_EXERCISE PROMPT_. Show the lines of the material that contain the word "Qltb".

_THE INPUT_.
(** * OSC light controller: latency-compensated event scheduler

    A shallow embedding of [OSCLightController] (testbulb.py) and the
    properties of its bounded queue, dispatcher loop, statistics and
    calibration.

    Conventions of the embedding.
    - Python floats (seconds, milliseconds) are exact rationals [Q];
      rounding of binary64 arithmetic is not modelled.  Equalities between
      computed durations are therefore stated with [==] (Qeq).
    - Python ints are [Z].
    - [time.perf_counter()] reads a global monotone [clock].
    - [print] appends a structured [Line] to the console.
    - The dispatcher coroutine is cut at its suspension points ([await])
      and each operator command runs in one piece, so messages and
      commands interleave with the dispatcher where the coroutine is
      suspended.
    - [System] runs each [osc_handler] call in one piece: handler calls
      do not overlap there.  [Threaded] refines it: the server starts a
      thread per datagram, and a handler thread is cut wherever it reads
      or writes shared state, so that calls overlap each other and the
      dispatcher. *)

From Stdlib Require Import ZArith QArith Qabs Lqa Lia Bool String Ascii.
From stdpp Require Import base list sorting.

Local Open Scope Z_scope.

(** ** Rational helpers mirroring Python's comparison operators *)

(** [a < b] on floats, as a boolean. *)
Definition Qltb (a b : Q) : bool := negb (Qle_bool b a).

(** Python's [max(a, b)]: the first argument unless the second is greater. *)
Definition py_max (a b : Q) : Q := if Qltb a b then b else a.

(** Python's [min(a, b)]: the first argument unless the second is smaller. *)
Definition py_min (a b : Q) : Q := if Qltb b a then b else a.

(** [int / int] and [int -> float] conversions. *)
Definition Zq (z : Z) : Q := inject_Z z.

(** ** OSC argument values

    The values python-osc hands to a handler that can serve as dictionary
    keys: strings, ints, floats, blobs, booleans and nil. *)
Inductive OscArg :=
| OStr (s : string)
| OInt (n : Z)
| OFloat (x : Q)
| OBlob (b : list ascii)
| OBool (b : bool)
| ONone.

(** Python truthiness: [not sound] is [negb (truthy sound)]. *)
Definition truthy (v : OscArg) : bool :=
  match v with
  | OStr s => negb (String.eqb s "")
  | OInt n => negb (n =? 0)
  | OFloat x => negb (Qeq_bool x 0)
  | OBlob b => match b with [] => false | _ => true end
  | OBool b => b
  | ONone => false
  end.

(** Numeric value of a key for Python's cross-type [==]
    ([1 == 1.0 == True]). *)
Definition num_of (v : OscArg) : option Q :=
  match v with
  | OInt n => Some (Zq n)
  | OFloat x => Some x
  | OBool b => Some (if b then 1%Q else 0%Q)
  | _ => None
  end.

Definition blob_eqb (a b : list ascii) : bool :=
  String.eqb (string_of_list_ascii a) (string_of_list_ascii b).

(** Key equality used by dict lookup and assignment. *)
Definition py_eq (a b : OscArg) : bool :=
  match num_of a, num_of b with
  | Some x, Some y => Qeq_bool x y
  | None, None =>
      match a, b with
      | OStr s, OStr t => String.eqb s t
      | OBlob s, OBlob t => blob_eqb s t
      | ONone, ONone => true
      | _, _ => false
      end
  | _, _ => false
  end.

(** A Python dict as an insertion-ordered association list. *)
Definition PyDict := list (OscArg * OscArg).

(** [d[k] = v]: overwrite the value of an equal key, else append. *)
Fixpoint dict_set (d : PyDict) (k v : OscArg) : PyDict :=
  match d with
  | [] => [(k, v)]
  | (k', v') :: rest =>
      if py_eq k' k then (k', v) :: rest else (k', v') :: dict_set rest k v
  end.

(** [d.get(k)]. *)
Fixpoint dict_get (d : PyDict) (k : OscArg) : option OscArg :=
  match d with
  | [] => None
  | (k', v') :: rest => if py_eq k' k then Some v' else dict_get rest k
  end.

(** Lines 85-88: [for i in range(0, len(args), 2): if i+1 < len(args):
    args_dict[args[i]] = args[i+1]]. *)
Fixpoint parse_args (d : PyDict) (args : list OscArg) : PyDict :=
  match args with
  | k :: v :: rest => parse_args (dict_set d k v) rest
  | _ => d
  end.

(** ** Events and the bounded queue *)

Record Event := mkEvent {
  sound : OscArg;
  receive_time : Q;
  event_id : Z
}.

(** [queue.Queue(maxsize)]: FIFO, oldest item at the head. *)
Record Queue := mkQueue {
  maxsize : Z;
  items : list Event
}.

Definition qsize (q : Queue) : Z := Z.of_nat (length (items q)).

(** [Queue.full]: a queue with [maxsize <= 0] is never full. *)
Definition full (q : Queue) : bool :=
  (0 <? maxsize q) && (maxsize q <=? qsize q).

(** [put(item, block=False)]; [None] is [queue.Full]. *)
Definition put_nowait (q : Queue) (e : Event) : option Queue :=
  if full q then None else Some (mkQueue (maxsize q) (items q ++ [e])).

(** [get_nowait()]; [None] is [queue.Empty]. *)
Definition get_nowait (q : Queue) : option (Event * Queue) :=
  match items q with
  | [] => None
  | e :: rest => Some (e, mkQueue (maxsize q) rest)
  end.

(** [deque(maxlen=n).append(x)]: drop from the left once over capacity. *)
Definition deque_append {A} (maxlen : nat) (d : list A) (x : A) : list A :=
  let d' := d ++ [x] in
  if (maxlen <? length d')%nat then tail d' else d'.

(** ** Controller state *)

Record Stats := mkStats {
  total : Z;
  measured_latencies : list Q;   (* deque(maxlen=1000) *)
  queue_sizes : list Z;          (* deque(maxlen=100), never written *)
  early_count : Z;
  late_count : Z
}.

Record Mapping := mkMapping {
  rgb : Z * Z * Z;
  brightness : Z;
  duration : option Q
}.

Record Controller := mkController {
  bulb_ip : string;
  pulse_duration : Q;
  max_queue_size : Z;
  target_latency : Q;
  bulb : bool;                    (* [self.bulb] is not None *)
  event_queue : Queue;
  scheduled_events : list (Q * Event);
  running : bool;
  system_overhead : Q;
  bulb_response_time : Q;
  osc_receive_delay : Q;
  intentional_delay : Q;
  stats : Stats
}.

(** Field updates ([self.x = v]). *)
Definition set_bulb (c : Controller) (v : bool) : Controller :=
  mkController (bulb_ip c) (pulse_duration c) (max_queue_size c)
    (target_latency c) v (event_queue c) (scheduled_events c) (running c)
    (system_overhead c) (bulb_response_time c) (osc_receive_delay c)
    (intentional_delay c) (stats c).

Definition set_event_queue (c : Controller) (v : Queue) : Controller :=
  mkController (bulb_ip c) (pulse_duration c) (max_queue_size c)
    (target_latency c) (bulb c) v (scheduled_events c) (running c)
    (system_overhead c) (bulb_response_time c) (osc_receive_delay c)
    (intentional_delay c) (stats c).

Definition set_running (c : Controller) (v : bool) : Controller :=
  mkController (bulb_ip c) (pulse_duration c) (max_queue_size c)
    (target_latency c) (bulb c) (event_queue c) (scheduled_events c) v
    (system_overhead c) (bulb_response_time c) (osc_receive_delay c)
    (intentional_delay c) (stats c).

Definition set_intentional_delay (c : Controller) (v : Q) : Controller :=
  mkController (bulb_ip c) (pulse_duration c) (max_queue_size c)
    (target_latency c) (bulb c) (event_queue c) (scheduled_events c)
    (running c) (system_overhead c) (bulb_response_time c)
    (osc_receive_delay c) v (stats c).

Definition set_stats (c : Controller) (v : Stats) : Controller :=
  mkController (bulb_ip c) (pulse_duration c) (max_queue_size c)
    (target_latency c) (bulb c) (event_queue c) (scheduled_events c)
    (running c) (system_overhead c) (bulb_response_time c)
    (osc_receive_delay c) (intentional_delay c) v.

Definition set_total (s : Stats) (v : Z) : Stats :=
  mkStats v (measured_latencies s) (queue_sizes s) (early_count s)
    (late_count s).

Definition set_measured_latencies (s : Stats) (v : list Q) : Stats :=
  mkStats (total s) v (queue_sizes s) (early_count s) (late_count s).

_WRITTEN ANSWER_.
Definition Qltb (a b : Q) : bool := negb (Qle_bool b a).
Definition py_max (a b : Q) : Q := if Qltb a b then b else a.
Definition py_min (a b : Q) : Q := if Qltb b a then b else a.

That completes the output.